Author ORCID Identifier

Catherine Co

Document Type

Article

Publication Date

8-31-2019

Publication Title

The World Economy

Abstract

This paper contributes to the home (market) bias literature where administrative or political borders limit trade across borders. Home bias is well documented at the national and subnational level. To sort out macro (e.g., location characteristics) and micro (e.g., enterprise characteristics) factors behind home bias, we use small and medium‐sized enterprise (SME) data from Vietnam. Using the fractional multinomial logit model, we find that the proportion of SME sales outside of their home markets is positively associated with enterprise size, age, number of business association memberships and the distance of SMEs' most important supplier. In contrast, the proportion of SME sales to neighbouring provinces is negatively associated with the share of SME production for final consumption. Besides enterprise‐level frictions, market characteristics matter too. The proportion of SME sales to customers in their home markets is negatively associated with home or neighbouring provinces' governance quality, while the proportion of sales to customers in neighbouring provinces is positively associated with these areas' governance quality.

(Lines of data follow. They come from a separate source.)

(** src/server/relay_store.cpp 742-746 delete_archive *)
Definition delete_archive (db : DB) (archive_id : bytes) : bool * DB :=
  let P := fun a => a.(ar_id) = archive_id in
  (0 <? count_rows P db.(archives), delete_archives P db).

(** src/server/relay_store.h 206-206 RedactResult *)
Inductive RedactResult := Redact_Ok | Redact_NoSuchArchive | Redact_UnknownEntry.

(** One iteration of the redaction loop: [None] if the hash is not an entry's.
    src/server/relay_store.cpp 757-768 redact_entries *)
Definition redact_one (archive_id hash : bytes) (st : Z * DB) : option (Z * DB) :=
  let '(freed, tx) := st in
  let P := fun e => e.(en_archive_id) = archive_id /\ e.(en_hash) = hash in
  match select_first P tx.(archive_entries) with
  | None => None
  | Some e =>
      Some (freed + size e.(en_ciphertext),
            set_archive_entries
              (update_rows P (fun e => mkEntryRow e.(en_archive_id) e.(en_number) e.(en_hash) [] e.(en_appended_at) true)
                tx.(archive_entries)) tx)
  end.

Fixpoint redact_loop (archive_id : bytes) (entry_hashes : list bytes) (st : Z * DB) : option (Z * DB) :=
  match entry_hashes with
  | [] => Some st
  | h :: hs => let? st := redact_one archive_id h st in redact_loop archive_id hs st
  end.

(** src/server/relay_store.cpp 748-772 redact_entries *)
Definition redact_entries (db : DB) (archive_id : bytes) (entry_hashes : list bytes) : RedactResult * DB :=
  if negb (exists_row (fun a => a.(ar_id) = archive_id) db.(archives)) then (Redact_NoSuchArchive, db) else
  match redact_loop archive_id entry_hashes (0, db) with
  | None => (Redact_UnknownEntry, db)
  | Some (freed, tx) =>
      (Redact_Ok,
       set_archives
         (update_rows (fun a => a.(ar_id) = archive_id)
           (fun a => mkArchiveRow a.(ar_id) a.(ar_member_count) a.(ar_created_at) a.(ar_closes_at)
                       a.(ar_head_number) a.(ar_head_hash) (a.(ar_bytes) - freed) a.(ar_last_activity))
           tx.(archives)) tx)
  end.

(** src/server/relay_store.h 193-198 StoredEntry *)
Record StoredEntry := mkStoredEntry {
  StoredEntry_number : Z;
  StoredEntry_hash : bytes;
  StoredEntry_ciphertext : bytes;
  StoredEntry_redacted : bool;
}.

Definition by_number (x y : EntryRow) : bool := x.(en_number) <=? y.(en_number).

Definition stored_entry_of (e : EntryRow) : StoredEntry :=
  mkStoredEntry (u64 e.(en_number)) e.(en_hash) e.(en_ciphertext) e.(en_redacted).

(** src/server/relay_store.cpp 774-781 fetch_entries *)
Definition fetch_entries (db : DB) (archive_id : bytes) (from_number limit : Z) : list StoredEntry :=
  map stored_entry_of
    (sql_limit limit
      (sort_by by_number
        (filter (fun e => e.(en_archive_id) = archive_id /\ i64 from_number <= e.(en_number)) db.(archive_entries)))).

(** ** Sweeping *)

(** src/server/relay_store.h 214-218 Swept *)
Record Swept := mkSwept { Swept_envelopes : Z; Swept_invites : Z; Swept_archives : Z }.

These suggest that good governance frees SME resources for use in selling to less familiar markets.

Comments

© 2019 The Authors. The World Economy published by John Wiley & Sons Ltd

This is an open access article under the terms of the Creative Commons Attribution License, which permits use, distribution and reproduction in any medium, provided the original work is properly cited.

Creative Commons License

Creative Commons Attribution 4.0 License
This work is licensed under a Creative Commons Attribution 4.0 License.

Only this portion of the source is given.